WE are now arrived at that portion of our history where we must tread (I had almost said classic) magic ground, where beings like fairies danced; where deer sported in groupes [sic] unnumbered, and in limits almost unbounded; where Robin Hood, and his gay followers, performed their many and long renowned exploits; where the noble and ignoble, the king and the robber have, alike, dashed through the thicket and the woodland in pursuit of their nimble game. Here the stout archer with his bow, unmolested, traversed this vast domain, discharging his deadly darts. Here the spreading oak, the ornament of forests, stood for ages a grand monument of embellished nature, a shade and covert for the birds and beasts that inhabited this.—Here the little squirel [sic] above, sprang from spray to spray, exhibiting its playful attitudes, while the wolf below, in days or yore, made the woodlands eccho [sic] with its dreadful yells; or darting on its prey satiated its voracious appetite. Time, which works such mighty changes on the face of nature, in the passing of a few centuries, where man takes up his abode, exhibits here a scene extremely different to what it has been.—No more the woodland songsters, whose natal hymns delightfully celebrated each return of the heavenly orb, shall here be heard. All now is divided and subdivided into stumpy fences and right lined hedge rows, intersecting each other; which to him that delights in the grand and majestic scenes of nature, upon a large and varied scale, is cold and meanless [sic]. The stranger, who has sumptuous ides of field embellishments, and has refined his taste by reading and observation, if he expect to meet in this great forest any thing like what there has been, will be miserably disappointed. But no more, population in many instances, and avarice in others, have laid the splendour of nature in the dust: here granduer [sic] and sublimity is prostrate, degraded by culture, and lost, in that point of view, for ever.[1]
Source notes
IRHB's brackets. Italic type, except bracketed, as in printed source.
IRHB comments
Robert Thoroton's Antiquities of Nottinghamshire was first published in 1677. John Throsby in 1790 published a new edition, expanded almost beyond recognition. The above passage occurs only in the 1790 and later editions.
Lists
- Not included in Dobson, R. B., ed.; Taylor, J., ed. Rymes of Robyn Hood: an Introduction to the English Outlaw (London, 1976), pp. 293-11.
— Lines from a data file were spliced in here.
(* ===== verification/ConvInv.v ===== *)
(** * The invariant of the conventional FTL

    Definitions and basic facts: the pages of a line and the order in which a
    write pointer visits them, the index of a page in [rmap], the page
    statuses as a function, the structural invariant [lines_ok] of the lines
    and their lists, and the mapping invariant [maps_ok] of the two tables. *)

From stdpp Require Import prelude list list_tactics.
From Stdlib Require Import ZArith Lia.
From S2P Require Import Prelude ChannelModel Pqueue SsdConfig Ssd ConvFtl.

(** ** The pages of a line

    A page of a line is its channel, die and page number. *)
Definition coord : Type := Z * Z * Z.
Definition c_ch (x : coord) : Z := x.1.1.
Definition c_lun (x : coord) : Z := x.1.2.
Definition c_pg (x : coord) : Z := x.2.

Definition in_line (sp : ssdparams) (x : coord) : Prop :=
  0 <= c_ch x < sp.(nchs) /\ 0 <= c_lun x < sp.(luns_per_ch) /\ 0 <= c_pg x < sp.(pgs_per_blk).

#[global] Instance in_line_dec sp x : Decision (in_line sp x).
Proof. unfold in_line. apply _. Defined.

Definition ppa_at (b : Z) (x : coord) : ppa := Ppa (c_pg x) b 0 (c_lun x) (c_ch x) 0.

(** The pages of the flash page [fp] on one die, and of a line in the order in
    which garbage collection visits them. *)
Definition flash_coords (sp : ssdparams) (fp c l : Z) : list coord :=
  (fun i => (c, l, fp * sp.(pgs_per_flashpg) + i)) <$> zrange 0 sp.(pgs_per_flashpg).

Definition dies (sp : ssdparams) : list (Z * Z * Z) :=
  fp ← zrange 0 sp.(flashpgs_per_blk);
  c ← zrange 0 sp.(nchs);
  (fun l => (fp, c, l)) <$> zrange 0 sp.(luns_per_ch).

Definition coords (sp : ssdparams) : list coord :=
  d ← dies sp; flash_coords sp d.1.1 d.1.2 d.2.

(** The order of a write pointer: the one-shot page of all dies, then the next
    one; [before sp x y] when [x] is written before [y]. *)
Definition before (sp : ssdparams) (x y : coord) : Prop :=
  let os := sp.(pgs_per_oneshotpg) in
  let q z := c_pg z `div` os in
  let r z := c_pg z `mod` os in
  q x < q y \/ (q x = q y /\ (c_lun x < c_lun y \/ (c_lun x = c_lun y /\
    (c_ch x < c_ch y \/ (c_ch x = c_ch y /\ r x < r y))))).

#[global] Instance before_dec sp x y : Decision (before sp x y).
Proof. unfold before. apply _. Defined.

Section geometry.
Context (sp : ssdparams) (Hp : params_ok sp).

Lemma elem_of_dies fp c l :
  (fp, c, l) ∈ dies sp <->
  0 <= fp < sp.(flashpgs_per_blk) /\ 0 <= c < sp.(nchs) /\ 0 <= l < sp.(luns_per_ch).
Proof.
  unfold dies. rewrite elem_of_bind_intro. split.
  - intros (fp' & Hfp & Hfp'). apply elem_of_bind_intro in Hfp as (c' & Hc & Hc').
    apply list_elem_of_fmap in Hc as (l' & [= -> -> ->] & Hl).
    rewrite elem_of_zrange in Hfp', Hc', Hl. done.
  - intros (Hfp & Hc & Hl). exists fp. split; [|by apply elem_of_zrange].
    apply elem_of_bind_intro. exists c. split; [|by apply elem_of_zrange].
    apply list_elem_of_fmap. exists l. split; [done|by apply elem_of_zrange].
Qed.

Lemma elem_of_flash_coords fp c l x :
  x ∈ flash_coords sp fp c l <->
  c_ch x = c /\ c_lun x = l /\
  fp * sp.(pgs_per_flashpg) <= c_pg x < (fp + 1) * sp.(pgs_per_flashpg).
Proof.
  unfold flash_coords. rewrite list_elem_of_fmap. setoid_rewrite elem_of_zrange.
  destruct x as [[cx lx] gx]. unfold c_ch, c_lun, c_pg. simpl. split.
  - intros (i & [= -> -> ->] & Hi). lia.
  - intros (-> & -> & Hg). exists (gx - fp * sp.(pgs_per_flashpg)). split; [f_equal; lia|lia].
Qed.

Lemma elem_of_coords x : x ∈ coords sp <-> in_line sp x.
Proof.
  pose proof (po_flash _ Hp) as Hf. pose proof (po_blk_flash _ Hp) as Hb.
  unfold coords. rewrite elem_of_bind_intro. unfold in_line. split.
  - intros ([[fp c] l] & Hx & Hd). apply elem_of_dies in Hd. simpl in Hx.
    apply elem_of_flash_coords in Hx. rewrite Hb. nia.
  - intros (Hc & Hl & Hg).
    pose proof (Z.div_mod (c_pg x) sp.(pgs_per_flashpg) ltac:(lia)).
    pose proof (Z.mod_pos_bound (c_pg x) sp.(pgs_per_flashpg) ltac:(lia)).
    exists (c_pg x `div` sp.(pgs_per_flashpg), c_ch x, c_lun x). simpl.
    rewrite elem_of_flash_coords, elem_of_dies. split; [lia|].
    split; [|lia]. split; [apply Z.div_pos; lia|]. apply Z.div_lt_upper_bound; lia.
Qed.

Lemma NoDup_dies : NoDup (dies sp).
Proof.
  unfold dies. apply NoDup_bind_disjoint; [apply NoDup_zrange| |].
  - intros fp _. apply NoDup_bind_disjoint; [apply NoDup_zrange| |].
    + intros c _. apply NoDup_fmap_2, NoDup_zrange. intros ?? [=]; done.
    + intros c c' z _ _ (?&->&_)%list_elem_of_fmap (?&[=]&_)%list_elem_of_fmap. done.
  - intros fp fp' z _ _ (c&(?&->&_)%list_elem_of_fmap&_)%elem_of_bind_intro
      (c'&(?&[=]&_)%list_elem_of_fmap&_)%elem_of_bind_intro. done.
Qed.

Lemma NoDup_coords : NoDup (coords sp).
Proof.
  pose proof (po_flash _ Hp) as Hf.
  unfold coords. apply NoDup_bind_disjoint; [apply NoDup_dies| |].
  - intros [[fp c] l] _. simpl. apply NoDup_fmap_2, NoDup_zrange. intros ?? [=]; lia.
  - intros [[fp c] l] [[fp' c'] l'] z _ _. simpl.
    intros (<- & <- & Hz)%elem_of_flash_coords (-> & -> & Hz')%elem_of_flash_coords.
    assert (fp = fp') as -> by nia. done.
Qed.

Lemma zlen_coords : zlen (coords sp) = sp.(pgs_per_line).
Proof.
  pose proof (po_flash _ Hp). pose proof (po_flashes _ Hp). pose proof (po_nchs _ Hp).
  pose proof (po_luns _ Hp).
  unfold coords. rewrite (zlen_bind_const _ _ sp.(pgs_per_flashpg)).
  - unfold dies. rewrite (zlen_bind_const _ _ (sp.(nchs) * sp.(luns_per_ch))).
    + rewrite zlen_zrange, (po_pgs_per_line _ Hp), (po_tt_luns _ Hp), (po_blk_flash _ Hp) by lia. lia.
    + intros fp _. rewrite (zlen_bind_const _ _ sp.(luns_per_ch)).
      * rewrite zlen_zrange by lia. lia.
      * intros c _. rewrite zlen_fmap, zlen_zrange by lia. lia.
  - intros d _. unfold flash_coords. rewrite zlen_fmap, zlen_zrange by lia. lia.
Qed.

Lemma coord_eq (x y : coord) : c_ch x = c_ch y -> c_lun x = c_lun y -> c_pg x = c_pg y -> x = y.
Proof. destruct x as [[??]?], y as [[??]?]. unfold c_ch, c_lun, c_pg. simpl. congruence. Qed.

(** ** The write order is a total order *)
Lemma before_irrefl x : ~ before sp x x.
Proof. unfold before. lia. Qed.

Lemma before_total x y : before sp x y \/ x = y \/ before sp y x.
Proof.
  pose proof (po_oneshot _ Hp).
  destruct (decide (before sp x y)) as [?|Hxy]; [by left|].
  destruct (decide (before sp y x)) as [?|Hyx]; [by right; right|]. right; left.
  pose proof (Z.div_mod (c_pg x) sp.(pgs_per_oneshotpg) ltac:(lia)).
  pose proof (Z.div_mod (c_pg y) sp.(pgs_per_oneshotpg) ltac:(lia)).
  unfold before in *.
  remember (c_pg x `div` _) as qx. remember (c_pg y `div` _) as qy.
  remember (c_pg x `mod` _) as rx. remember (c_pg y `mod` _) as ry.
  assert (qx = qy) as Eq by lia. assert (rx = ry) as Er by lia.
  apply coord_eq; [lia|lia|]. rewrite Eq, Er in *. lia.
Qed.

Lemma before_trans x y z : before sp x y -> before sp y z -> before sp x z.
Proof using. unfold before. lia. Qed.

Lemma oneshot_pg q r :
  0 <= r < sp.(pgs_per_oneshotpg) ->
  (q * sp.(pgs_per_oneshotpg) + r) `div` sp.(pgs_per_oneshotpg) = q /\
  (q * sp.(pgs_per_oneshotpg) + r) `mod` sp.(pgs_per_oneshotpg) = r.
Proof.
  intros Hr. rewrite Z.div_add_l, (Z.add_comm (_ * _)), Z.mod_add by lia.
  rewrite Z.div_small, Z.mod_small by lia. lia.
Qed.

(** ** The index of a page in [rmap] *)
Definition pgidx (b : Z) (x : coord) : Z :=
  ((c_ch x * sp.(luns_per_ch) + c_lun x) * sp.(blks_per_pl) + b) * sp.(pgs_per_blk) + c_pg x.

Lemma radix_inj n a r a' r' :
  0 <= r < n -> 0 <= r' < n -> a * n + r = a' * n + r' -> a = a' /\ r = r'.
Proof. intros. assert (a = a') by nia. lia. Qed.

Lemma pgidx_inj b x b' x' :
  in_line sp x -> in_line sp x' -> 0 <= b < sp.(blks_per_pl) -> 0 <= b' < sp.(blks_per_pl) ->
  pgidx b x = pgidx b' x' -> b = b' /\ x = x'.
Proof.
  unfold pgidx. intros (Hc & Hl & Hg) (Hc' & Hl' & Hg') Hb Hb' E.
  apply radix_inj in E as [E Eg]; [|done|done].
  apply radix_inj in E as [E Eb]; [|done|done].
  apply radix_inj in E as [Ec El]; [|done|done].
  split; [done|by apply coord_eq].
Qed.

Hypothesis Hpl : sp.(pls_per_lun) = 1.

Lemma tt_pgs_eq :
  sp.(tt_pgs) = ((sp.(nchs) * sp.(luns_per_ch)) * sp.(blks_per_pl)) * sp.(pgs_per_blk).
Proof.
  rewrite (po_tt_pgs _ Hp), (po_pgs_per_ch _ Hp), (po_pgs_per_lun _ Hp), (po_pgs_per_pl _ Hp), Hpl. lia.
Qed.

Lemma pgidx_range b x :
  in_line sp x -> 0 <= b < sp.(blks_per_pl) -> 0 <= pgidx b x < sp.(tt_pgs).
Proof.
  intros (Hc & Hl & Hg) Hb. rewrite tt_pgs_eq. unfold pgidx.
  assert (0 <= c_ch x * luns_per_ch sp + c_lun x <= nchs sp * luns_per_ch sp - 1) by nia.
  assert (0 <= (c_ch x * luns_per_ch sp + c_lun x) * blks_per_pl sp + b
    <= nchs sp * luns_per_ch sp * blks_per_pl sp - 1) by nia.
  nia.
Qed.
(* ===== verification/ConvMaps.v ===== *)
(** * The mapping of the conventional FTL

    [maps_ok]: the mapping table and the reverse table are inverse to each
    other on the live pages.  A page is live when it is valid and, if its line
    is under garbage collection, not moved yet ([moved]); [hole] is a logical
    page whose entry is about to be rewritten.  [free_total] counts the free
    pages.  A logical page gets a new physical page ([place_page_ok]), which is
    what both a host write and a collection do. *)

From stdpp Require Import prelude list list_tactics.
From Stdlib Require Import ZArith Lia.
From S2P Require Import Prelude ChannelModel Pqueue SsdConfig Ssd ConvFtl ConvInv ConvState ConvStep.

Definition live (vic : option Z) (moved : list coord) (f : conv_ftl) (b : Z) (x : coord) : Prop :=
  pst f.(cf_ssd) b x = PG_VALID /\ ~ (vic = Some b /\ x ∈ moved).

Definition at_page (f : conv_ftl) (b : Z) (x : coord) : Prop :=
  0 <= b < (cf_sp f).(blks_per_pl) /\ in_line (cf_sp f) x.

Definition rmap_at (f : conv_ftl) (b : Z) (x : coord) : option Z := f.(rmap) !! pgidx (cf_sp f) b x.

Record maps_ok (vic : option Z) (moved : list coord) (hole : option Z) (f : conv_ftl) : Prop := {
  mp_fwd lpn p : Some lpn <> hole -> f.(maptbl) !! lpn = Some p -> mapped_ppa p = true ->
    exists b x, at_page f b x /\ p = ppa_at b x /\ live vic moved f b x /\ rmap_at f b x = Some lpn;
  mp_bwd b x : at_page f b x -> live vic moved f b x ->
    exists lpn, Some lpn <> hole /\ rmap_at f b x = Some lpn /\ f.(maptbl) !! lpn = Some (ppa_at b x)
}.

(** The free pages of the line of a write pointer, and all free pages. *)
Definition wp_free (f : conv_ftl) (io : Z) : Z :=
  match (wp_of f io).(wp_curline) with
  | Some b => line_count PG_FREE f.(cf_ssd) b
  | None => 0
  end.

Definition free_total (f : conv_ftl) : Z :=
  zlen f.(cf_lm).(free_line_list) * (cf_sp f).(pgs_per_line) + wp_free f USER_IO + wp_free f GC_IO.

(** [f'] maps [lpn] to the page [(b, x)], which was free; nothing else moved. *)
Definition placed (f f' : conv_ftl) (lpn b : Z) (x : coord) : Prop :=
  at_page f b x /\ pst f.(cf_ssd) b x = PG_FREE /\
  f'.(maptbl) = <[lpn := ppa_at b x]> f.(maptbl) /\
  f'.(rmap) = <[pgidx (cf_sp f) b x := lpn]> f.(rmap) /\
  pst_upd f.(cf_ssd) f'.(cf_ssd) b x PG_VALID /\
  same_but f.(cf_ssd) f'.(cf_ssd) /\ f'.(cf_cp) = f.(cf_cp) /\ f'.(cf_wfc) = f.(cf_wfc) /\
  free_total f' = free_total f - 1 /\
  (forall b', unpos <$> f'.(cf_lm).(lm_lines) !! b' <> unpos <$> f.(cf_lm).(lm_lines) !! b' -> b' = b).

Section maps.
Context `{CC : ChanConfig}.

(** ** Reading and writing the tables *)

Lemma ppa2pgidx_ok f b x :
  dev_ok f.(cf_ssd) -> at_page f b x -> ppa2pgidx f (ppa_at b x) = Ok (pgidx (cf_sp f) b x).
Proof.
  intros Hd [Hb Hx]. pose proof (do_params _ Hd) as Hp. pose proof (do_pls _ Hd) as Hpl.
  unfold cf_sp in *. remember (sd_sp (cf_ssd f)) as sp eqn:Esp.
  pose proof (pgidx_range sp Hp Hpl b x Hx Hb) as Hr. pose proof (po_total _ Hp).
  unfold ppa2pgidx, cf_sp. rewrite <- Esp. unfold ppa_at; simpl.
  match goal with |- context [u64 ?e] => replace e with (pgidx sp b x) end.
  2: { rewrite (po_pgs_per_ch _ Hp), (po_pgs_per_lun _ Hp), (po_pgs_per_pl _ Hp), Hpl. unfold pgidx. ring. }
  unwrap. by rewrite (proj2 (Z.ltb_lt _ _)) by lia.
Qed.

Lemma get_rmap_ent_ok f b x lpn :
  dev_ok f.(cf_ssd) -> at_page f b x -> rmap_at f b x = Some lpn -> get_rmap_ent f (ppa_at b x) = Ok lpn.
Proof.
  intros Hd Hbx E. unfold get_rmap_ent. rewrite ppa2pgidx_ok by done. simpl. by apply aget_Some.
Qed.

Lemma set_rmap_ent_ok f b x lpn :
  dev_ok f.(cf_ssd) -> at_page f b x -> zlen f.(rmap) = (cf_sp f).(tt_pgs) ->
  set_rmap_ent f lpn (ppa_at b x) = Ok (with_rmap f (<[pgidx (cf_sp f) b x := lpn]> f.(rmap))).
Proof.
  intros Hd Hbx Hl. unfold set_rmap_ent. rewrite ppa2pgidx_ok by done. simpl.
  rewrite aset_Some; [done|]. rewrite Hl. destruct Hbx.
  by apply pgidx_range; [apply (do_params _ Hd)|apply (do_pls _ Hd)| |].
Qed.

Lemma set_maptbl_ent_ok f lpn p :
  zlen f.(maptbl) = (cf_sp f).(tt_pgs) -> 0 <= lpn < (cf_sp f).(tt_pgs) ->
  set_maptbl_ent f lpn p = Ok (with_maptbl f (<[lpn := p]> f.(maptbl))).
Proof.
  intros Hl Hlpn. unfold set_maptbl_ent. rewrite (proj2 (Z.ltb_lt _ _)) by lia. simpl.
  by rewrite aset_Some by lia.
Qed.

Lemma conv_ok_tables vic pend f m r :
  conv_ok vic pend f -> zlen m = (cf_sp f).(tt_pgs) -> zlen r = (cf_sp f).(tt_pgs) ->
  conv_ok vic pend (with_rmap (with_maptbl f m) r).
Proof. intros [] Hm Hr. split; done. Qed.

(** ** Counting free pages *)

Lemma free_ge_2 s b x :
  params_ok s.(sd_sp) -> 2 <= line_count PG_FREE s b ->
  exists y, in_line s.(sd_sp) y /\ pst s b y = PG_FREE /\ y <> x.
Proof.
  intros Hp H2.
  destruct (decide (Exists (fun y => pst s b y = PG_FREE /\ y <> x) (coords s.(sd_sp)))) as [Hex|Hno].
  - apply Exists_exists in Hex as (y & Hy & E & Hne). exists y. split; [by apply elem_of_coords|done].
  - exfalso. assert (line_count PG_FREE s b <= 1); [|lia].
    assert (forall l, NoDup l -> (forall y, y ∈ l -> ~ (pst s b y = PG_FREE /\ y <> x)) ->
      zcount (is_st PG_FREE s b) l <= 1) as Hcount.
    { induction 1 as [|y l Hy Hnd IH]; intros Hall; simpl; [lia|].
      destruct (decide (y = x)) as [->|Hne].
      - rewrite (zcount_false _ l); [unfold b2z; case_match; lia|].
        intros z Hz. apply Z.eqb_neq. intros E. apply (Hall z); [set_solver|]. split; [done|]. by intros ->.
      - assert (is_st PG_FREE s b y = false) as ->.
        { apply Z.eqb_neq. intros E. apply (Hall y); [set_solver|done]. }
        simpl. apply IH. intros z Hz. apply Hall. set_solver. }
    apply Hcount; [by apply NoDup_coords|]. intros y Hy Hcon. apply Hno, Exists_exists. by exists y.
Qed.

Lemma wp_free_range f io : dev_ok f.(cf_ssd) -> 0 <= wp_free f io <= (cf_sp f).(pgs_per_line).
Proof.
  intros Hd. pose proof (pgs_per_line_ok _ Hd). unfold wp_free, cf_sp in *. case_match; [|lia].
  apply line_count_bound, Hd.
Qed.

(** With more than a line of free pages, a write pointer can always advance. *)
Lemma room_ok vic f io b x :
  conv_ok vic None f -> is_io io -> (wp_of f io).(wp_curline) = Some b ->
  (cf_sp f).(pgs_per_line) + 2 <= free_total f ->
  f.(cf_lm).(free_line_list) <> [] \/
  exists y, in_line (cf_sp f) y /\ pst f.(cf_ssd) b y = PG_FREE /\ y <> x.
Proof.
  intros Hf Hio Eb Hroom. pose proof (cv_dev _ _ _ Hf) as Hd.
  destruct (free_line_list (cf_lm f)) as [|id rest] eqn:E; [right|by left].
  unfold free_total in Hroom. rewrite E in Hroom. unfold zlen in Hroom; simpl in Hroom.
  pose proof (wp_free_range f USER_IO Hd). pose proof (wp_free_range f GC_IO Hd).
  apply free_ge_2; [apply Hd|].
  assert (2 <= wp_free f io) as H2 by (destruct Hio as [->| ->]; lia).
  unfold wp_free in H2. by rewrite Eb in H2.
Qed.

(** ** A logical page gets a new physical page *)

Lemma pgidx_ne f b x b' x' :
  at_page f b x -> at_page f b' x' -> ~ (b' = b /\ x' = x) ->
  pgidx (cf_sp f) b x <> pgidx (cf_sp f) b' x'.
Proof. intros [Hb Hx] [Hb' Hx'] Hne E. apply pgidx_inj in E as [-> ->]; try done. by apply Hne. Qed.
- Outside scope of Sussex, Lucy, compil. 'References to Robin Hood up to 1600', in: Knight, Stephen. Robin Hood: A Complete Study of the English Outlaw (Oxford, UK; Cambridge, Massachusetts: Blackwell, 1994), pp. 262-88.
Editions
Background
- Thoroton, Robert. The Antiquities of Nottinghamshire: Extracted out of Records, Original Evidences, Leiger Books, Other Manuscripts, and Authentick Authorities (London, 1677). The original work which Throsby expanded almost beyond recognition.